TU-L0022 - Statistical Research Methods D, Lecture, 2.11.2021-6.4.2022
This course space end date is set to 06.04.2022 Search Courses: TU-L0022
Estimation of factor models (4:47)
This video briefly explains how
confirmatory factor analysis models are estimated and what to do when
models may not fit the observed data.
Click to view transcript
We will now take a look at estimation of factor models, and particularly the confirmatory factor analysis model. This is important to understand because sometimes your factor analysis results indicate that the model doesn't fit the data, that is indicated by the chi-square statistic, then you have to understand what to do. And to understand what to do, you have to understand what the factor analysis actually does and what kind of relationships it models in the data.
So let's take a look at how confirmatory factor analysis models are estimated. The idea in confirmatory factor analysis model estimation is that you apply tracing rules. So this is the same thing that you apply in mediation models or in regression models if you estimate it from a correlation matrix. We have a factor model here and we can specify that the correlations between a1 and a2, a1 and b1, and a1 with itself - which is the variance - are functions of these model parameters. We use the Phi letter - Greek letter Phi - for factor correlation, that's a convention, and then we use lambda for factor loading, that's also a convention. And all these lambda are different lambdas. So they have different values.
So correlation between a1 and a2 is whatever different paths. We can go from a1 to a2, so we can go up here and then we go down and that's one path. And there are no other paths from a1 to a2, so we multiply everything along the way. So we have one factor loading and then we have another factor loading and that's the lambda a1, lambda a2. That's the correlation a1a2, assuming that these are standardized estimates.
Then a1b1 is calculated similarly.

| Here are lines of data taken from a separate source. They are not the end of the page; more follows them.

(* ===== verification/Zone.v ===== *)
(** env/Zone.h, env/Zone.cpp: intervals, zones and the striped transfer engine.

    [izg_write] and [izg_read] split a transfer over a group of zones. Each
    round starts threads that work on disjoint ranges of the interval vector;
    the body of a thread is straight-line device traffic, so it is modelled as
    the list of commands it issues, and the threads of a round run in an
    arbitrary interleaving of their commands ([interleave_threads], driven by a
    schedule the theorems quantify over). *)
From S2P Require Import Prelude Nvme Controller.
From stdpp Require Import base numbers list gmap strings.
From Stdlib Require Import ZArith Lia.
Local Open Scope Z_scope.

Definition THREAD_PER_IZG : Z := 8.

Record Interval := MkInterval {
  zone_number : Z; segment_id : Z; start : Z; end_ : Z; valid : bool }.

(** The constructor of the C++ class. *)
Definition new_Interval (zn sid s e : Z) : Interval := MkInterval zn sid s e true.
Definition Interval_get_size (i : Interval) : Z :=
  if start i =? end_ i then 0 else u32 (end_ i - start i).
Definition Interval_invalid (i : Interval) : Interval :=
  MkInterval (zone_number i) (segment_id i) (start i) (end_ i) false.
Definition set_end (e : Z) (i : Interval) : Interval :=
  MkInterval (zone_number i) (segment_id i) (start i) e (valid i).

(** A [Zone] object: its number and the intervals placed in it (addresses of
    [Interval] objects, which segments share). *)
Record Zone := MkZone { number : Z; interval_tree : list nat }.
Definition insert_interval (iv : nat) (z : Zone) : Zone :=
  MkZone (number z) (interval_tree z ++ [iv]).

Record zone_request := ZoneRequest {
  zr_buf : ptr; zr_intervals : list nat; zr_write_sizes : list Z;
  write_zone_cnt : Z; total_write_size : Z }.

(** What a transfer thread asks of the controller. Intervals are addressed by
    their position in the heap of [Interval] objects. *)
Inductive io_cmd :=
| SetZone (iv : nat) (value : Z)
| WriteIo (buf : ptr) (iv : nat)
| SetEnd (iv : nat)
| ReadIo (buf : ptr) (iv : nat) (lba : Z).

(** One pass of the inner [for] of [thread_write]: the commands, the decreased
    sizes, the advanced buffer and the bytes written so far. *)
Fixpoint write_pass (ivs : list nat) (ws : list Z) (buf : ptr) (written : Z)
  : list io_cmd * list Z * ptr * Z :=
  match ivs, ws with
  | iv :: ivs', w :: ws' =>
    if 0 <? w then
      let w' := u32 (w - 1) in
      let '(cs, ws'', buf', written') :=
        write_pass ivs' ws' (ptr_add buf IO_SIZE) (u32 (written + IO_SIZE)) in
      ((WriteIo buf iv :: if w' <=? 0 then [SetEnd iv] else []) ++ cs,
       w' :: ws'', buf', written')
    else
      let '(cs, ws'', buf', written') := write_pass ivs' ws' buf written in
      (cs, w :: ws'', buf', written')
  | _, _ => ([], ws, buf, written)
  end.

(** [while (total_written_size < total_write_size)]; [None]: out of fuel. *)
Fixpoint write_loop (fuel : nat) (ivs : list nat) (ws : list Z) (buf : ptr)
    (written total : Z) : option (list io_cmd) :=
  if written <? total then
    match fuel with
    | O => None
    | S fuel' =>
      let '(cs, ws', buf', written') := write_pass ivs ws buf written in
      cs' ← write_loop fuel' ivs ws' buf' written' total; Some (cs ++ cs')
    end
  else Some [].

Definition thread_write (req : zone_request) : option (list io_cmd) :=
  let total := u32 (total_write_size req * IO_SIZE) in
  if total <=? 0 then Some [] else
  cs ← write_loop (Z.to_nat (total_write_size req)) (zr_intervals req)
         (zr_write_sizes req) (zr_buf req) 0 total;
  Some (((fun iv => SetZone iv MAN_OPEN) <$> zr_intervals req) ++ cs ++
        ((fun iv => SetZone iv MAN_CLOSE) <$> zr_intervals req)).

(** One pass of the inner [for] of [thread_read] over the arrays [start[]] and
    [end[]]. *)
Fixpoint read_pass (ivs : list nat) (ses : list (Z * Z)) (buf : ptr) (done_ : Z)
  : list io_cmd * list (Z * Z) * ptr * Z :=
  match ivs, ses with
  | iv :: ivs', (s, e) :: ses' =>
    if s <? e then
      let '(cs, ses'', buf', done') :=
        read_pass ivs' ses' (ptr_add buf IO_SIZE) (u32 (done_ + IO_SIZE)) in
      (ReadIo buf iv s :: cs, (u32 (s + IO_BLOCKS), e) :: ses'', buf', done')
    else
      let '(cs, ses'', buf', done') := read_pass ivs' ses' buf done_ in
      (cs, (s, e) :: ses'', buf', done')
  | _, _ => ([], ses, buf, done_)
  end.

Fixpoint read_loop (fuel : nat) (ivs : list nat) (ses : list (Z * Z)) (buf : ptr)
    (done_ total : Z) : option (list io_cmd) :=
  if done_ <? total then
    match fuel with
    | O => None
    | S fuel' =>
      let '(cs, ses', buf', done') := read_pass ivs ses buf done_ in
      cs' ← read_loop fuel' ivs ses' buf' done' total; Some (cs ++ cs')
    end
  else Some [].

(** [ses]: the [start] and [end] of the intervals when the thread starts. *)
Definition thread_read (req : zone_request) (ses : list (Z * Z)) : option (list io_cmd) :=
  let total := u32 (total_write_size req * IO_SIZE) in
  if total <=? 0 then Some [] else
  read_loop (Z.to_nat (total_write_size req)) (zr_intervals req) ses (zr_buf req) 0 total.

(** Some interleaving of the threads' commands, each thread's own order kept. *)
Fixpoint interleave_threads (sched : list nat) (ths : list (list io_cmd)) : list io_cmd :=
  match sched with
  | [] => concat ths
  | i :: sched' =>
    match ths !! i with
    | Some (c :: cs) => c :: interleave_threads sched' (<[i := cs]> ths)
    | _ => interleave_threads sched' ths
    end
  end.

(** The number of zones thread [j] of a round gets. *)
Definition zones_for_thread (izg_cnt left j : Z) : Z :=
  let cnt := if izg_cnt <? left then izg_cnt else left in
  if THREAD_PER_IZG <? cnt then
    if izg_cnt <? THREAD_PER_IZG * (j + 1) then u32 (izg_cnt - THREAD_PER_IZG) else THREAD_PER_IZG
  else cnt.

Definition thread_num (izg_cnt : Z) : Z :=
  izg_cnt / THREAD_PER_IZG + (if izg_cnt mod THREAD_PER_IZG =? 0 then 0 else 1).

(** [total_target_zone / izg_cnt], rounded up: the number of rounds. *)
Definition izg_rounds (izg_cnt total_target_zone : Z) : Z :=
  total_target_zone / izg_cnt + (if total_target_zone mod izg_cnt =? 0 then 0 else 1).

(** The first loop of [izg_write]: turn the free blocks of each zone into the
    number of I/Os it gets; the last group shares what is left evenly. [None]
    when the iterator runs past the vector. *)
Fixpoint plan_sizes (rounds : nat) (izg_cnt : Z) (v : list Z) (write_blocks : Z)
  : option (list Z) :=
  match rounds with
  | O => Some v
  | S rounds' =>
    if Z.of_nat (length v) <? izg_cnt then None else
    let cur := take (Z.to_nat izg_cnt) v in
    let rest := drop (Z.to_nat izg_cnt) v in
    match rounds' with
    | O =>
      let stripe := u32 (izg_cnt * IO_BLOCKS) in
      let each := write_blocks / stripe in
      let extra := (write_blocks mod stripe) / IO_BLOCKS in
      Some (imap (fun j _ => if Z.of_nat j <? extra then u32 (each + 1) else each) cur ++ rest)
    | S _ =>
      rest' ← plan_sizes rounds' izg_cnt rest (u32 (write_blocks - foldr Z.add 0 cur));
      Some (((fun w => w / IO_BLOCKS) <$> cur) ++ rest')
    end
  end.

(** The iterators of a transfer: the buffer, what is left of the interval
    vector and of the size vector, and [interval_list_size]. *)
Record cursor := Cursor { cu_buf : ptr; cu_ivs : list nat; cu_ws : list Z; cu_left : Z }.

Definition advance (n : nat) (bytes : Z) (left : Z) (cu : cursor) : cursor :=
  Cursor (ptr_add (cu_buf cu) bytes) (drop n (cu_ivs cu)) (drop n (cu_ws cu)) left.

Section Transfer.
Context `{D : NvmeDevice}.

Record zst := Zst { z_ctl : ctl; z_ivs : list Interval }.
Definition ctl_lens : lens zst ctl := Lens z_ctl (fun c s => Zst c (z_ivs s)).

Definition interval_at (iv : nat) : prog zst Interval := fun s =>
  match z_ivs s !! iv with Some i => Ret i s | None => UB end.

Definition exec_cmd (c : io_cmd) : prog zst unit :=
  match c with
  | SetZone iv value =>
    i ← interval_at iv; zoom ctl_lens (zns_set_zone (zone_number i) value)
  | WriteIo buf iv =>
    i ← interval_at iv; zoom ctl_lens (zns_write buf IO_SIZE (zone_number i));; mret tt
  | SetEnd iv =>
    i ← interval_at iv;
    w ← zoom ctl_lens (zns_get_wp (zone_number i));
    modify (fun s => Zst (z_ctl s) (alter (set_end w) iv (z_ivs s)))
  | ReadIo buf iv lba =>
    i ← interval_at iv; zoom ctl_lens (zns_read buf IO_SIZE (zone_number i) lba);; mret tt
  end.

(** The threads of one round of [izg_write], from thread [j] on: the request
    of each one and the iterators after the last. *)
Fixpoint write_requests (n : nat) (j izg_cnt : Z) (cu : cursor)
  : option (list zone_request * cursor) :=
  match n with
  | O => Some ([], cu)
  | S n' =>
    let cnt := zones_for_thread izg_cnt (cu_left cu) j in
    if (Z.of_nat (length (cu_ivs cu)) <? cnt) || (Z.of_nat (length (cu_ws cu)) <? cnt)
    then None else
    let ws := take (Z.to_nat cnt) (cu_ws cu) in
    let size := u32 (foldr Z.add 0 ws) in
    let req := ZoneRequest (cu_buf cu) (take (Z.to_nat cnt) (cu_ivs cu)) ws cnt size in
    '(reqs, cu') ← write_requests n' (j + 1) izg_cnt
      (advance (Z.to_nat cnt) (u32 (size * IO_SIZE)) (u32 (cu_left cu - cnt)) cu);
    Some (req :: reqs, cu')
  end.

Fixpoint write_rounds (sched : nat -> list nat) (rounds i : nat) (izg_cnt : Z) (cu : cursor)
  : prog zst unit :=
  match rounds with
  | O => mret tt
  | S rounds' =>
    '(reqs, cu') ← the (write_requests (Z.to_nat (thread_num izg_cnt)) 0 izg_cnt cu);
    ths ← fueled (mapM thread_write reqs);
    iterM exec_cmd (interleave_threads (sched i) ths);;
    write_rounds sched rounds' (S i) izg_cnt cu'
  end.

Definition izg_write (sched : nat -> list nat) (buf : ptr) (izg_cnt total_target_zone : Z)
    (interval_list : list nat) (write_size_vector : list Z) (write_blocks : Z) : prog zst Z :=
  if izg_cnt =? 0 then undefined else
  let rounds := Z.to_nat (izg_rounds izg_cnt total_target_zone) in
  ws ← the (plan_sizes rounds izg_cnt write_size_vector write_blocks);
  write_rounds sched rounds 0 izg_cnt
    (Cursor buf interval_list ws (Z.of_nat (length interval_list)));;
  mret 0.

Fixpoint intervals_at (ivs : list nat) : prog zst (list Interval) :=
  match ivs with
  | [] => mret []
  | iv :: ivs' => i ← interval_at iv; l ← intervals_at ivs'; mret (i :: l)
  end.

(** The requests of one round of [izg_read], each with the bounds its thread
    copies from the intervals. *)
Fixpoint read_requests (n : nat) (j izg_cnt : Z) (cu : cursor)
  : prog zst (list (zone_request * list (Z * Z)) * cursor) :=
  match n with
  | O => mret ([], cu)
  | S n' =>
    let cnt := zones_for_thread izg_cnt (cu_left cu) j in
    if Z.of_nat (length (cu_ivs cu)) <? cnt then undefined else
    itvs ← intervals_at (take (Z.to_nat cnt) (cu_ivs cu));
    let size := u32 (foldr Z.add 0 (Interval_get_size <$> itvs)) / IO_BLOCKS in
    let req := ZoneRequest (cu_buf cu) (take (Z.to_nat cnt) (cu_ivs cu)) [] cnt size in
    '(reqs, cu') ← read_requests n' (j + 1) izg_cnt
      (advance (Z.to_nat cnt) (u32 (size * IO_SIZE)) (u32 (cu_left cu - cnt)) cu);
    mret ((req, (fun i => (start i, end_ i)) <$> itvs) :: reqs, cu')
  end.

Fixpoint read_rounds (sched : nat -> list nat) (rounds i : nat) (izg_cnt : Z) (cu : cursor)
  : prog zst unit :=
  match rounds with
  | O => mret tt
  | S rounds' =>
    '(reqs, cu') ← read_requests (Z.to_nat (thread_num izg_cnt)) 0 izg_cnt cu;
    ths ← fueled (mapM (fun '(req, ses) => thread_read req ses) reqs);
    iterM exec_cmd (interleave_threads (sched i) ths);;
    read_rounds sched rounds' (S i) izg_cnt cu'
  end.

Definition izg_read (sched : nat -> list nat) (buf : ptr) (izg_cnt total_target_zone : Z)
    (interval_list : list nat) (read_size : Z) : prog zst Z :=
  if izg_cnt =? 0 then undefined else
  read_rounds sched (Z.to_nat (izg_rounds izg_cnt total_target_zone)) 0 izg_cnt
    (Cursor buf interval_list [] (Z.of_nat (length interval_list)));;
  mret 0.

(** ** Members of [Zone] *)

Definition Zone_full (z : Zone) : prog ctl bool := zns_full_zone (number z).
Definition Zone_get_zone_number (z : Zone) : Z := number z.
Definition Zone_get_wp (z : Zone) : prog ctl Z := zns_get_wp (number z).
Definition Zone_get_free_size (z : Zone) : prog ctl Z :=
  start ← zns_get_start_lba (number z);
  w ← zns_get_wp (number z);
  size ← zns_get_zone_size;
  mret (u32 (size - u32 (w - start))).
End Transfer.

The path is we take from a1 to A, then we take the correlation, and then we take B to b1. So that's the correlation with a1 and b1. For the variation of a1, we have two different ways to go somewhere and come back. So we can go to A and come back and we're going to go to the error term e and come back. So that's the variance of A. And how we estimate this model again is that then we calculate a model implied correlation with all indicators and we try to adjust the model so that the correlations match the observed data.
Here we have positive degrees of freedom. So we are estimating altogether 13 different things from the data. So we have six factor loadings, we have six error terms and then we have one correlation. So six plus six plus one is 13, and we have 21 units of information because we have 21 unique elements in a correlation matrix of 6 indicators. So we have 6 variances and then we have 15 unique correlations. So these don't count because they're not unique. The degree of freedom is 8, which means that we have a positive degrees of freedom and the model is then overestimated or over identified. That means that we cannot typically solve it exactly. So we cannot find a set of model implied correlations for these correlations so that every correlation would match the observed correlation.
So we cannot solve it. We have to just find a way to quantify the difference between the implied correlation and that observed correlation. We could take a sum of squares, which would be the unweighted least squares estimator. Typically we take a weighted sum of these implied correlations minus the observed correlations, and a particular set of weights produces the maximum likelihood estimator for this particular model. So the idea is that we find the model parameters so that the implied correlations are as close to the observed correlations as possible. To do that, there are some other things that we need to consider before you can actually estimate the model. That relates to identification and scale setting that I'll describe in the next video.